**DATASET RECORDS**

Lemma bitmap_alloc P b : bitmap_ok (view P) → dstart <= b < sb_size sb → bitmap_ok (view (with_block_used P b)).
Proof.
  clear Hhn Hhl. intros Hbm Hb. pose proof (dl_size _ _ Hdl) as (L5 & L6 & L7). split.
  - intros b' Hb'. destruct (dl_bmap _ _ Hdl b' Hb') as [E1' E2']. unfold with_block_used. rewrite cview_insert. unfold vset. rewrite decide_False by lia.
    rewrite cview_insert. unfold vset. case_decide; [|by apply (bm_len _ Hbm)]. unfold set_bit. rewrite length_insert. apply (bm_len _ Hbm). lia.
  - intros b' Hb'. rewrite used_alloc by (done || lia). rewrite (bm_meta _ Hbm) by done. apply orb_true_r.
Qed.

(** Other blocks are as before. *)
Lemma view_alloc P b n : n ≠ b → n ≠ BBLOCK b sb → view (with_block_used P b) n = view P n.
Proof. intros N1 N2. unfold with_block_used. rewrite cview_insert. unfold vset. rewrite decide_False by done. rewrite cview_insert. unfold vset. by rewrite decide_False. Qed.
Lemma view_alloc_new P b : view (with_block_used P b) b = zeros.
Proof. unfold with_block_used. rewrite cview_insert. unfold vset. by rewrite decide_True. Qed.
End balloc.
End tx.
(* ===== verification/DirSpec.v ===== *)
(** Path names and directories: what [skipelem] of Fs.v takes from a path, against
    the list of the path's elements; [dirlookup], [namex] and [namei] find the inode
    that a path names, through the buffer cache. *)

From S2P Require Export InodeSpec DiskFormat.

(** ** The elements of a path *)

(** The pieces between slashes. *)
Fixpoint split_slash (path : list Z) : list (list Z) :=
  match path with
  | [] => [[]]
  | c :: path' =>
      if c =? 47 then [] :: split_slash path'
      else match split_slash path' with w :: ws => (c :: w) :: ws | [] => [[c]] end
  end.

(** Empty pieces do not count, and an element has at most [DIRSIZ] characters. *)
Definition words (path : list Z) : list (list Z) := filter (λ w, w ≠ []) (split_slash path).
Definition path_elems (path : list Z) : list (list Z) := take 14 <$> words (cstr path).

Lemma split_slash_word w q :
  Forall (λ c, c ≠ 47) w → q = [] ∨ char_at q = 47 →
  split_slash (w ++ q) = w :: tl (split_slash q).
Proof.
  intros Hw Hq. induction Hw as [|c w Hc Hw IH]; simpl.
  - destruct Hq as [->|Hq]; [done|]. destruct q as [|c q]; [done|]. cbn in Hq. by rewrite Hq.
  - by rewrite (proj2 (Z.eqb_neq _ _) Hc), IH.
Qed.

Lemma words_word w q :
  Forall (λ c, c ≠ 47) w → w ≠ [] → q = [] ∨ char_at q = 47 → words (w ++ q) = w :: words q.
Proof.
  intros Hw Hn Hq. unfold words. rewrite split_slash_word by done. rewrite filter_cons_True by done. f_equal.
  destruct Hq as [->|Hq]; [done|]. destruct q as [|c q]; [done|]. cbn in Hq. subst c. cbn [split_slash Z.eqb Pos.eqb tl].
  by rewrite filter_cons_False by (intros []; done).
Qed.

Lemma words_slash path : words (47 :: path) = words path.
Proof. unfold words. cbn [split_slash Z.eqb Pos.eqb]. by rewrite filter_cons_False by (intros []; done). Qed.

(** ** What [skipelem] takes *)

Lemma skip_slashes_words path : words (cstr (skip_slashes path)) = words (cstr path).
Proof.
  induction path as [|c path IH]; [done|]. cbn [skip_slashes]. destruct (Z.eqb_spec c 47) as [->|]; [|done].
  rewrite IH. cbn [cstr Z.eqb]. by rewrite words_slash.
Qed.

Lemma skip_slashes_length path : (length (skip_slashes path) <= length path)%nat.
Proof. induction path as [|c path IH]; [done|]. cbn [skip_slashes]. destruct (c =? 47); cbn [length] in *; lia. Qed.

Lemma skip_slashes_head path : char_at (skip_slashes path) ≠ 47.
Proof. induction path as [|c path IH]; [done|]. cbn [skip_slashes]. by destruct (Z.eqb_spec c 47). Qed.

Lemma span_elem_spec path w r :
  span_elem path = (w, r) →
  path = w ++ r ∧ Forall (λ c, c ≠ 47 ∧ c ≠ 0) w ∧ (char_at r = 0 ∨ char_at r = 47).
Proof.
  revert w r. induction path as [|c path IH]; intros w r H; cbn [span_elem] in H.
  - injection H as <- <-. auto.
  - destruct (Z.eqb_spec c 47) as [->|N1]; [injection H as <- <-; auto|].
    destruct (Z.eqb_spec c 0) as [->|N2]; [injection H as <- <-; auto|]. cbn in H.
    destruct (span_elem path) as [w' r']. injection H as <- <-. destruct (IH _ _ eq_refl) as (-> & Hf & Hr). auto.
Qed.

Lemma cstr_app_nonzero w r : Forall (λ c, c ≠ 0) w → cstr (w ++ r) = w ++ cstr r.
Proof. induction 1 as [|c w Hc Hw IH]; [done|]. cbn. by rewrite (proj2 (Z.eqb_neq _ _) Hc), IH. Qed.

Lemma cstr_of_nonzero w : Forall (λ c, c ≠ 0) w → cstr w = w.
Proof. intros H. rewrite <- (app_nil_r w) at 1. rewrite cstr_app_nonzero by done. by rewrite app_nil_r. Qed.

(** The contents of [name]. *)
Lemma elem_name name w :
  length name = 14%nat → Forall (λ c, c ≠ 0) w →
  let name' := if DIRSIZ <=? Z.of_nat (length w) then splice name 0 (take (Z.to_nat DIRSIZ) w)
               else <[length w := 0]> (splice name 0 w) in
  length name' = 14%nat ∧ cstr name' = take 14 w.
Proof.
  intros Hl Hw name'. change DIRSIZ with 14 in *. unfold name'. destruct (Z.leb_spec 14 (Z.of_nat (length w))) as [H|H].
  - assert (length (take 14 w) = 14%nat) as Ht by (rewrite length_take; lia). change (Z.to_nat 14) with 14%nat.
    rewrite length_splice by lia. split; [done|]. unfold splice. cbn [take]. rewrite Ht, app_nil_l, drop_ge by lia.
    rewrite app_nil_r. apply cstr_of_nonzero. by apply Forall_take.
  - rewrite length_insert, length_splice by lia. split; [done|]. unfold splice. rewrite app_nil_l, Nat.add_0_l.
    rewrite insert_app_r_alt, Nat.sub_diag by lia. rewrite take_ge by lia.
    destruct (drop (length w) name) as [|c q] eqn:E; [apply (f_equal length) in E; rewrite length_drop in E; simpl in E; lia|].
    cbn. rewrite cstr_app_nonzero by done. cbn. by rewrite app_nil_r.
Qed.

Lemma skipelem_none path name : skipelem path name = None ↔ path_elems path = [].
Proof.
  unfold skipelem, path_elems. rewrite <- skip_slashes_words. pose proof (skip_slashes_head path) as Hh.
  set (q := skip_slashes path) in *. destruct (Z.eqb_spec (char_at q) 0) as [E|E].
  - rewrite (proj1 (char_at_cstr q) E). done.
  - destruct (span_elem q) as [w r] eqn:Es. split; [done|]. destruct (span_elem_spec q w r Es) as (Eq & Hw & Hr).
    rewrite Eq, cstr_app_nonzero by (by eapply Forall_impl; [exact Hw|intros ? []]). rewrite words_word; [done| | |].
    + by eapply Forall_impl; [exact Hw|intros ? []].
    + intros ->. rewrite Eq in E, Hh. cbn in E, Hh. destruct Hr; done.
    + destruct Hr as [H|H]; [left; by apply char_at_cstr|right]. by rewrite (cstr_cons r) by congruence.
Qed.

Lemma skipelem_some path name path' name' :
  skipelem path name = Some (path', name') → length name = 14%nat →
  path_elems path = cstr name' :: path_elems path' ∧ length name' = 14%nat ∧ (length path' < length path)%nat.
Proof.
  unfold skipelem, path_elems. rewrite <- skip_slashes_words. pose proof (skip_slashes_head path) as Hh.
  pose proof (skip_slashes_length path) as Hl. set (q := skip_slashes path) in *.
  destruct (Z.eqb_spec (char_at q) 0) as [E|E]; [done|]. destruct (span_elem q) as [w r] eqn:Es. intros [= <- <-] Hn.
  destruct (span_elem_spec q w r Es) as (Eq & Hw & Hr).
  assert (Forall (λ c, c ≠ 0) w) as W0 by (by eapply Forall_impl; [exact Hw|intros ? []]).
  assert (Forall (λ c, c ≠ 47) w) as W47 by (by eapply Forall_impl; [exact Hw|intros ? []]).
  assert (w ≠ []) as Wn. { intros ->. rewrite Eq in E, Hh. cbn in E, Hh. destruct Hr; done. }
  destruct (elem_name name w Hn W0) as [-> ->]. rewrite skip_slashes_words. split; [|split; [done|]].
  - rewrite Eq, cstr_app_nonzero by done. rewrite words_word; [done|done|done|].
    destruct Hr as [H|H]; [left; by apply char_at_cstr|right]. by rewrite (cstr_cons r) by congruence.
  - pose proof (skip_slashes_length r). rewrite Eq, length_app in Hl. destruct w; [done|]. cbn [length] in Hl. lia.
Qed.

(** ** Directories *)

(** A directory is a list of names and inode numbers, as [dirlookup] finds them. *)
Definition dir := list (list Z * Z).

Fixpoint dir_find (d : dir) (name : list Z) : option Z :=
  match d with
  | [] => None
  | (n, inum) :: d' => if decide (n = name) then Some inum else dir_find d' name
  end.

Definition entry (content : list Z) (k : nat) : list Z := take 16 (drop (16 * k) content).

Definition used_entry (bs : list Z) : option (list Z * Z) :=
  if de_inum bs =? 0 then None else Some (cstr (de_name bs), de_inum bs).

(** The entries from number [k] on of a directory of [n] entries. *)
Definition dir_from (content : list Z) (k n : nat) : dir := omap used_entry (entry content <$> seq k (n - k)).
Definition dir_of (content : list Z) : dir := dir_from content 0 (length content / 16).

Lemma dir_from_step content k n :
  (k < n)%nat →
  dir_from content k n = match used_entry (entry content k) with Some e => e :: dir_from content (S k) n | None => dir_from content (S k) n end.
Proof.
  intros H. unfold dir_from. replace (n - k)%nat with (S (n - S k)) by lia. cbn [seq fmap list_fmap omap list_omap].
  by destruct (used_entry _).
Qed.

Lemma dir_of_from content n : length content = (16 * n)%nat → dir_of content = dir_from content 0 n.
Proof. intros H. unfold dir_of. by rewrite H, Nat.mul_comm, Nat.div_mul by done. Qed.

Lemma dir_from_end content n : dir_from content n n = [].
Proof. unfold dir_from. by rewrite Nat.sub_diag. Qed.

Lemma length_entry content n k : length content = (16 * n)%nat → (k < n)%nat → length (entry content k) = 16%nat.
Proof. intros H Hk. unfold entry. rewrite length_take, length_drop. lia. Qed.

Lemma dir_find_elem d name inum : dir_find d name = Some inum → (name, inum) ∈ d.
Proof.
  induction d as [|[n i] d IH]; [done|]. cbn [dir_find]. destruct (decide (n = name)) as [->|].
  - intros [= ->]. left.
  - intros H. right. auto.
Qed.

(** [namecmp] with the name of an entry. *)
Lemma namecmp_entry name bs :
  length name = 14%nat → (namecmp name (de_name bs) =? 0) = bool_decide (cstr (de_name bs) = cstr name).
Proof.
  intros H. assert (∀ l, length l <= 14 → take 14 (cstr l) = cstr l)%nat as E.
  { intros l Hl. apply take_ge. assert (length (cstr l) <= length l)%nat; [|lia]. clear. induction l as [|c l IH]; [done|].
    cbn. destruct (c =? 0); cbn; lia. }
  apply Bool.eq_iff_eq_true. rewrite Z.eqb_eq, bool_decide_eq_true. unfold namecmp. rewrite strncmp_zero.
  change (Z.to_nat DIRSIZ) with 14%nat. rewrite !E; [done| |lia]. unfold de_name. rewrite length_take. lia.
Qed.

(** ** The tree of directories *)

(** Walking down from an inode. *)
Fixpoint resolve (T : gmap Z dir) (inum : Z) (names : list (list Z)) : option Z :=
  match names with
  | [] => Some inum
  | n :: names' => d ← T !! inum; i ← dir_find d n; resolve T i names'
  end.

(** The directory that holds the last element, and that element. *)
Fixpoint resolve_parent (T : gmap Z dir) (inum : Z) (names : list (list Z)) : option (Z * list Z) :=
  match names with
  | [] => None
  | n :: names' =>
      d ← T !! inum;
      match names' with
      | [] => Some (inum, n)
      | _ => i ← dir_find d n; resolve_parent T i names'
      end
  end.

(** What [namex] finds: an inode, and the last element if that is asked for. *)
Definition find_path (parent : bool) (T : gmap Z dir) (inum : Z) (names : list (list Z)) : option (Z * option (list Z)) :=
  if parent then (λ '(i, n), (i, Some n)) <$> resolve_parent T inum names
  else (λ i, (i, None)) <$> resolve T inum names.

Lemma find_path_nodir parent T inum n names : T !! inum = None → find_path parent T inum (n :: names) = None.
Proof. intros H. unfold find_path. cbn [resolve resolve_parent]. rewrite H. by destruct parent. Qed.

**YOUR OBJECTIVE**
All lines from the opening of the material through the line that contains "Lemma view_alloc P" are to be printed exactly, with no others.

**ANSWER SPACE**
Lemma bitmap_alloc P b : bitmap_ok (view P) → dstart <= b < sb_size sb → bitmap_ok (view (with_block_used P b)).
Proof.
  clear Hhn Hhl. intros Hbm Hb. pose proof (dl_size _ _ Hdl) as (L5 & L6 & L7). split.
  - intros b' Hb'. destruct (dl_bmap _ _ Hdl b' Hb') as [E1' E2']. unfold with_block_used. rewrite cview_insert. unfold vset. rewrite decide_False by lia.
    rewrite cview_insert. unfold vset. case_decide; [|by apply (bm_len _ Hbm)]. unfold set_bit. rewrite length_insert. apply (bm_len _ Hbm). lia.
  - intros b' Hb'. rewrite used_alloc by (done || lia). rewrite (bm_meta _ Hbm) by done. apply orb_true_r.
Qed.

(** Other blocks are as before. *)
Lemma view_alloc P b n : n ≠ b → n ≠ BBLOCK b sb → view (with_block_used P b) n = view P n.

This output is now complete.